WORK INSTRUCTIONS >> In the records below, find the line containing "PkRequest r ∈ flight h ∧"; restate it and every later line word for word, through the last.

[Stored data entries]
______
(* ===== verification/Simulation.v ===== *)
(** * A network that runs

    Three servers and two chat clients, on the concrete instance [toy] of the
    third-party interfaces, from the command lines to the terminals: the nodes
    start, the clients ask the bootstrap node for peers and register with a proxy
    each, the one with a WhiteNoise id to call dials it, the network builds the
    circuit, the clients shake hands over it and talk.  Everything is the program's
    own definitions; the schedule is a list of turns. *)

From S2P Require Import Prelude Proto External State Io Packing Concrete Utils Connection Account Node.
From S2P Require Import RelayEvents Typing Proxy Publish Commands RelayBehaviour Behaviour Requests Host Client.
From S2P Require Import Delivery Chat System Network Authenticity Scheduler.

Section Simulation.
Local Existing Instance toy.

(** ** The nodes: 0 is the bootstrap node, 1 and 2 are servers, 3 and 4 clients *)

Definition sim_key (i : nat) : bytes := [Z_u8 (Z.of_nat (65 + i))].
Definition sim_peer (i : nat) : string := of_bytes (sim_key i).

Definition sim_bootstrap : string := String.append "/ip4/1/tcp/1/p2p/" (to_base58 (sim_peer 0)).

(** The routing table of a server: the others. *)
Definition sim_entry (i : nat) : KadEntry := mkKadEntry (sim_peer i) true ["/ip4/1/tcp/1"%string].

Definition sim_kbuckets (i : nat) : list (list KadEntry) :=
  [sim_entry <$> List.filter (λ j, negb (j =? i)) [0; 1; 2]].

(** The key pair of a node, its random choices (node 4 takes another proxy than
    node 3), and its disk, which is empty; the rest is that of [toy_answer]. *)
Definition sim_script (i : nat) : script := λ c,
  match c return option (reply c) with
  | GenerateEd25519 => Some (sim_key i)
  | NewNoiseKeys _ => Some (Some (Z_u8 (Z.of_nat (65 + i))))
  | BuildNoise _ initiator => Some (Some (mkToyHs initiator (Z_u8 (Z.of_nat (65 + i))) None))
  | KadBuckets => Some (sim_kbuckets i)
  | RandomUsize => Some (if i =? 4 then 1%Z else 0%Z)
  | c => toy_answer no_script 0 empty_shared c
  end.

Definition sim_fuel : nat := Z.to_nat 3000.

Definition sim_server (bootstrap : option string) : sys :=
  (empty_shared, [server_main (Some (mkStartArgs (Some "3331"%string) bootstrap None))]).

Definition sim_client (nick : string) (remote : option string) : sys :=
  (empty_shared, [chat_main sim_fuel (Some (mkChatArgs (Some sim_bootstrap) remote (Some nick) None))]).

(** Alice calls Bob by his WhiteNoise id. *)
Definition sim_bob_id : option string := from_keypair_to_whitenoise_id (Ed25519 (sim_key 4)).

Definition sim_nodes : list sys :=
  [sim_server None; sim_server (Some sim_bootstrap); sim_server (Some sim_bootstrap);
   sim_client "alice" sim_bob_id; sim_client "bob" None].

Definition sim_net : net := mkNet (boot_hosts sim_nodes) [] [] [].

(** ** The schedule *)

Definition sim_round (nodes : list nat) : list order :=
  ((λ i, Turn i 12) <$> nodes) ++ (OpenDial <$> nodes) ++ [Deliver].

Fixpoint sim_rounds (n : nat) (nodes : list nat) : list order :=
  match n with
  | O => []
  | S n => sim_round nodes ++ sim_rounds n nodes
  end.

(** Bob is there before Alice. *)
Definition sim_bob_first : list order := sim_rounds 8 [0; 1; 2; 4].

(** The negotiation reaches the access node, node 2, by gossip. *)
Definition sim_conversation : list order :=
  sim_bob_first ++ sim_rounds 44 [0; 1; 2; 3; 4] ++ [Spread 2 0] ++ sim_rounds 60 [0; 1; 2; 3; 4] ++
  [TypeLine 3 0 "hello"] ++ sim_rounds 10 [0; 1; 2; 3; 4] ++
  [TypeLine 4 0 "hi"] ++ sim_rounds 14 [0; 1; 2; 3; 4].

Definition sim_run (os : list order) : net := schedule sim_script map_to_list sim_fuel os sim_net.

(** What a node has printed, in order. *)
Definition printed (N : net) (i : nat) : list (string * bytes) :=
  match host_at (hosts N) i with
  | Some h => omap (λ c, match c with PrintMessage from d => Some (from, d) | _ => None end) (log h)
  | None => []
  end.

(** The first packet of a kind on its way in a node. *)
Definition find_packet (test : packet → bool) (N : net) (i : nat) : option packet :=
  match host_at (hosts N) i with
  | Some h => List.find test (flight h)
  | None => None
  end.

(** Has a task of the network panicked? *)
Definition panicked (p : io unit) : bool := match p with Panic => true | _ => false end.

Fixpoint none_panicked (hs : list host) : bool :=
  match hs with
  | [] => true
  | h :: hs => negb (existsb panicked (tasks h).2) && none_panicked hs
  end.

(** ** Lemmas *)

Lemma sim_boot : net_boot sim_net.
Proof.
  constructor. unfold sim_nodes.
  repeat (apply List.Forall_cons; [first [apply boot_server_main | apply boot_chat_main]|]).
  apply List.Forall_nil.
Qed.

Lemma sim_reachable os : net_reachable sim_net (sim_run os).
Proof. apply schedule_reachable. Qed.

Lemma find_packet_elem test N i pk :
  find_packet test N i = Some pk → ∃ h, host_at (hosts N) i = Some h ∧ pk ∈ flight h ∧ test pk = true.
Proof.
  unfold find_packet. destruct (host_at (hosts N) i) as [h|]; [|done]. intros Hf. exists h.
  apply find_some in Hf as [Hin Ht]. by rewrite list_elem_of_In.
Qed.

(** The runs are evaluated once each. *)
Lemma conversation_result :
  let N := sim_run sim_conversation in
  printed N 3 = [("bob"%string, as_bytes "hi")] ∧ printed N 4 = [("alice"%string, as_bytes "hello")] ∧
  none_panicked (hosts N) = true.
Proof. vm_compute. split_and!; reflexivity. Qed.

Definition is_frame (pk : packet) : bool := match pk with PkIn _ (Ok _) => true | _ => false end.
Definition is_registration (pk : packet) : bool :=
  match pk with
  | PkProxy (mkNodeProxyRequest _ (Some q) None) => (req_reqtype q =? reqtype_i32 RqNewProxy)%Z
  | _ => false
  end.

(** The first frames of Alice's stream, at her proxy. *)
Definition sim_opening : list order := sim_bob_first ++ sim_rounds 19 [0; 1; 2; 3; 4].

Lemma opening_frame :
  match find_packet is_frame (sim_run sim_opening) 1 with Some _ => true | None => false end = true.
Proof. vm_compute. reflexivity. Qed.

(** A request on its way to Bob's event loop. *)
Definition is_request (pk : packet) : bool := match pk with PkRequest _ => true | _ => false end.

Definition sim_asking : list order := [Turn 4 100].

Lemma asking_request :
  match find_packet is_request (sim_run sim_asking) 4 with Some _ => true | None => false end = true.
Proof. vm_compute. reflexivity. Qed.

(** Bob is a client of node 2 then. *)
Definition sim_bob_hash : string := default ""%string (sim_bob_id ≫= from_whitenoise_to_hash).

Definition sim_client_at (N : net) (i : nat) (hash : string) : option ClientInfo :=
  match host_at (hosts N) i with
  | Some h => client_wn_map (tasks h).1 !! hash
  | None => None
  end.

Lemma sim_client_elem N i hash :
  match sim_client_at N i hash with Some _ => true | None => false end = true →
  ∃ h ci, host_at (hosts N) i = Some h ∧ client_wn_map (tasks h).1 !! hash = Some ci.
Proof.
  unfold sim_client_at. destruct (host_at (hosts N) i) as [h|]; [|done].
  destruct (client_wn_map (tasks h).1 !! hash) as [ci|] eqn:Hci; [|done]. by exists h, ci.
Qed.

Lemma bob_registered :
  match sim_client_at (sim_run sim_opening) 2 sim_bob_hash with Some _ => true | None => false end = true.
Proof. vm_compute. reflexivity. Qed.

(** Bob's registration, at his. *)
Definition sim_registration : list order := sim_rounds 8 [0; 1; 2; 4] ++ sim_rounds 1 [0; 1; 2; 3; 4].

Lemma registration_request :
  match find_packet is_registration (sim_run sim_registration) 2 with Some _ => true | None => false end = true.
Proof. vm_compute. reflexivity. Qed.

End Simulation.

(** * Properties *)

Section SimulationProperties.
Local Existing Instance toy.

(** The program works, in this network at least.  From the start-up of five nodes there is a run of
    their network, in which nothing happens but what their tasks do, their messages
    to each other and the typing of a line by each user, that ends with each user's
    line printed once by the other's terminal under his name, and no task
    panicked. *)
Example chat_network_talks :
  net_boot sim_net ∧ ∃ N, net_reachable sim_net N ∧
    printed N 3 = [("bob"%string, as_bytes "hi")] ∧ printed N 4 = [("alice"%string, as_bytes "hello")] ∧
    none_panicked (hosts N) = true.
Proof.
  split; [apply sim_boot|]. exists (sim_run sim_conversation).
  split; [apply sim_reachable|apply conversation_result].
Qed.

End SimulationProperties.

Section SimulationWitnesses.
Local Existing Instance toy.

Lemma frames_authentic_witness :
  let N := sim_run sim_opening in
  net_boot sim_net ∧ net_reachable sim_net N ∧
  ∃ h v d, host_at (hosts N) 1 = Some h ∧ PkIn v (Ok d) ∈ flight h ∧
    typed_frame d ∧ ∃ j w, linked N 1 v j w ∧ said N j (OutSend w (WdData d)).
Proof.
  intros N. split; [apply sim_boot|]. split; [apply sim_reachable|].
  pose proof opening_frame as Hf. destruct (find_packet is_frame (sim_run sim_opening) 1) as [pk|] eqn:Hpk; [|done].
  apply find_packet_elem in Hpk as (h & Hh & Hin & Ht).
  destruct pk as [| | | | | | | | | | |v [d|e]]; try discriminate Ht.
  exists h, v, d. split; [exact Hh|]. split; [exact Hin|].
  exact (@frames_authentic toy toy_codec_laws sim_net N 1 h v d sim_boot (sim_reachable sim_opening) Hh
           (or_introl Hin)).
Defined.

Lemma requests_authentic_witness :
  let N := sim_run sim_registration in
  net_boot sim_net ∧ net_reachable sim_net N ∧
  ∃ h npr q, host_at (hosts N) 2 = Some h ∧ PkProxy npr ∈ flight h ∧ proxy_request npr = Some q ∧
    request_typed q ∧ ∃ j, peer_at N j (npr_peer npr).
Proof.
  intros N. split; [apply sim_boot|]. split; [apply sim_reachable|].
  pose proof registration_request as Hf.
  destruct (find_packet is_registration (sim_run sim_registration) 2) as [pk|] eqn:Hpk; [|done].
  apply find_packet_elem in Hpk as (h & Hh & Hin & Ht).
  destruct pk as [|[p [q|] [op|]]| | | | | | | | | |]; try discriminate Ht.
  exists h, (mkNodeProxyRequest p (Some q) None), q. split; [exact Hh|]. split; [exact Hin|]. split; [done|].
  destruct (@requests_authentic toy toy_codec_laws toy_base58_laws sim_net N 2 h _ sim_boot
    (sim_reachable sim_registration) Hh Hin q eq_refl) as (Hq & j & r & Hp & _).
  split; [exact Hq|]. exists j. exact Hp.
Defined.

Lemma clients_registered_witness :
  let N := sim_run sim_opening in
  net_boot sim_net ∧ net_reachable sim_net N ∧
  ∃ h hash ci, host_at (hosts N) 2 = Some h ∧ client_wn_map (tasks h).1 !! hash = Some ci ∧
    from_whitenoise_to_hash (whitenoise_id ci) = Some hash ∧
    ∃ q j, registers q (whitenoise_id ci) ∧ peer_at N j (peer_id ci).
Proof.
  intros N. split; [apply sim_boot|]. split; [apply sim_reachable|].
  destruct (sim_client_elem (sim_run sim_opening) 2 sim_bob_hash bob_registered) as (h & ci & Hh & Hci).
  exists h, sim_bob_hash, ci. split; [exact Hh|]. split; [exact Hci|].
  destruct (@clients_registered toy toy_codec_laws toy_base58_laws sim_net N 2 h sim_bob_hash ci sim_boot
    (sim_reachable sim_opening) Hh Hci) as (Hid & q & j & r & Hq & Hp & _).
  split; [exact Hid|]. exists q, j. split; [exact Hq|exact Hp].
Defined.

Lemma frames_handled_witness :
  let N := sim_run sim_opening in
  net_boot sim_net ∧ net_reachable sim_net N ∧
  ∃ h v d, host_at (hosts N) 1 = Some h ∧ PkIn v (Ok d) ∈ flight h ∧ ∃ r : Relay, pb_decode d = Some r.
Proof.
  intros N. split; [apply sim_boot|]. split; [apply sim_reachable|].
  pose proof opening_frame as Hf. destruct (find_packet is_frame (sim_run sim_opening) 1) as [pk|] eqn:Hpk; [|done].
  apply find_packet_elem in Hpk as (h & Hh & Hin & Ht).
  destruct pk as [| | | | | | | | | | |v [d|e]]; try discriminate Ht.
  exists h, v, d. split; [exact Hh|]. split; [exact Hin|].
  destruct (@frames_handled toy toy_codec_laws sim_net N 1 h v d sim_boot
    (sim_reachable sim_opening) Hh Hin) as (r & Hr & _).
  exists r. exact Hr.
Defined.

(** A request of Bob's registration, on its way to his event loop. *)
Lemma requests_served_witness :
  let N := sim_run sim_asking in
  net_boot sim_net ∧ net_reachable sim_net N ∧
  ∃ h r, host_at (hosts N) 4 = Some h ∧ PkRequest r ∈ flight h ∧
    ensures any_env empty_shared (client_serve relay_new r) (λ _ o _, served o).
Proof.
  intros N. split; [apply sim_boot|]. split; [apply sim_reachable|].
  pose proof asking_request as Hf. destruct (find_packet is_request (sim_run sim_asking) 4) as [pk|] eqn:Hpk; [|done].
  apply find_packet_elem in Hpk as (h & Hh & Hin & Ht).
  destruct pk as [r| | | | | | | | | | |]; try discriminate Ht.
  exists h, r. split; [exact Hh|]. split; [exact Hin|].
  exact (proj1 (@requests_served toy sim_net N 4 h r relay_new empty_shared sim_boot
    (sim_reachable sim_asking) Hh Hin)).
Defined.

End SimulationWitnesses.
______
EXERCISE ANSWER >>
  ∃ h r, host_at (hosts N) 4 = Some h ∧ PkRequest r ∈ flight h ∧
    ensures any_env empty_shared (client_serve relay_new r) (λ _ o _, served o).
Proof.
  intros N. split; [apply sim_boot|]. split; [apply sim_reachable|].
  pose proof asking_request as Hf. destruct (find_packet is_request (sim_run sim_asking) 4) as [pk|] eqn:Hpk; [|done].
  apply find_packet_elem in Hpk as (h & Hh & Hin & Ht).
  destruct pk as [r| | | | | | | | | | |]; try discriminate Ht.
  exists h, r. split; [exact Hh|]. split; [exact Hin|].
  exact (proj1 (@requests_served toy sim_net N 4 h r relay_new empty_shared sim_boot
    (sim_reachable sim_asking) Hh Hin)).
Defined.

End SimulationWitnesses.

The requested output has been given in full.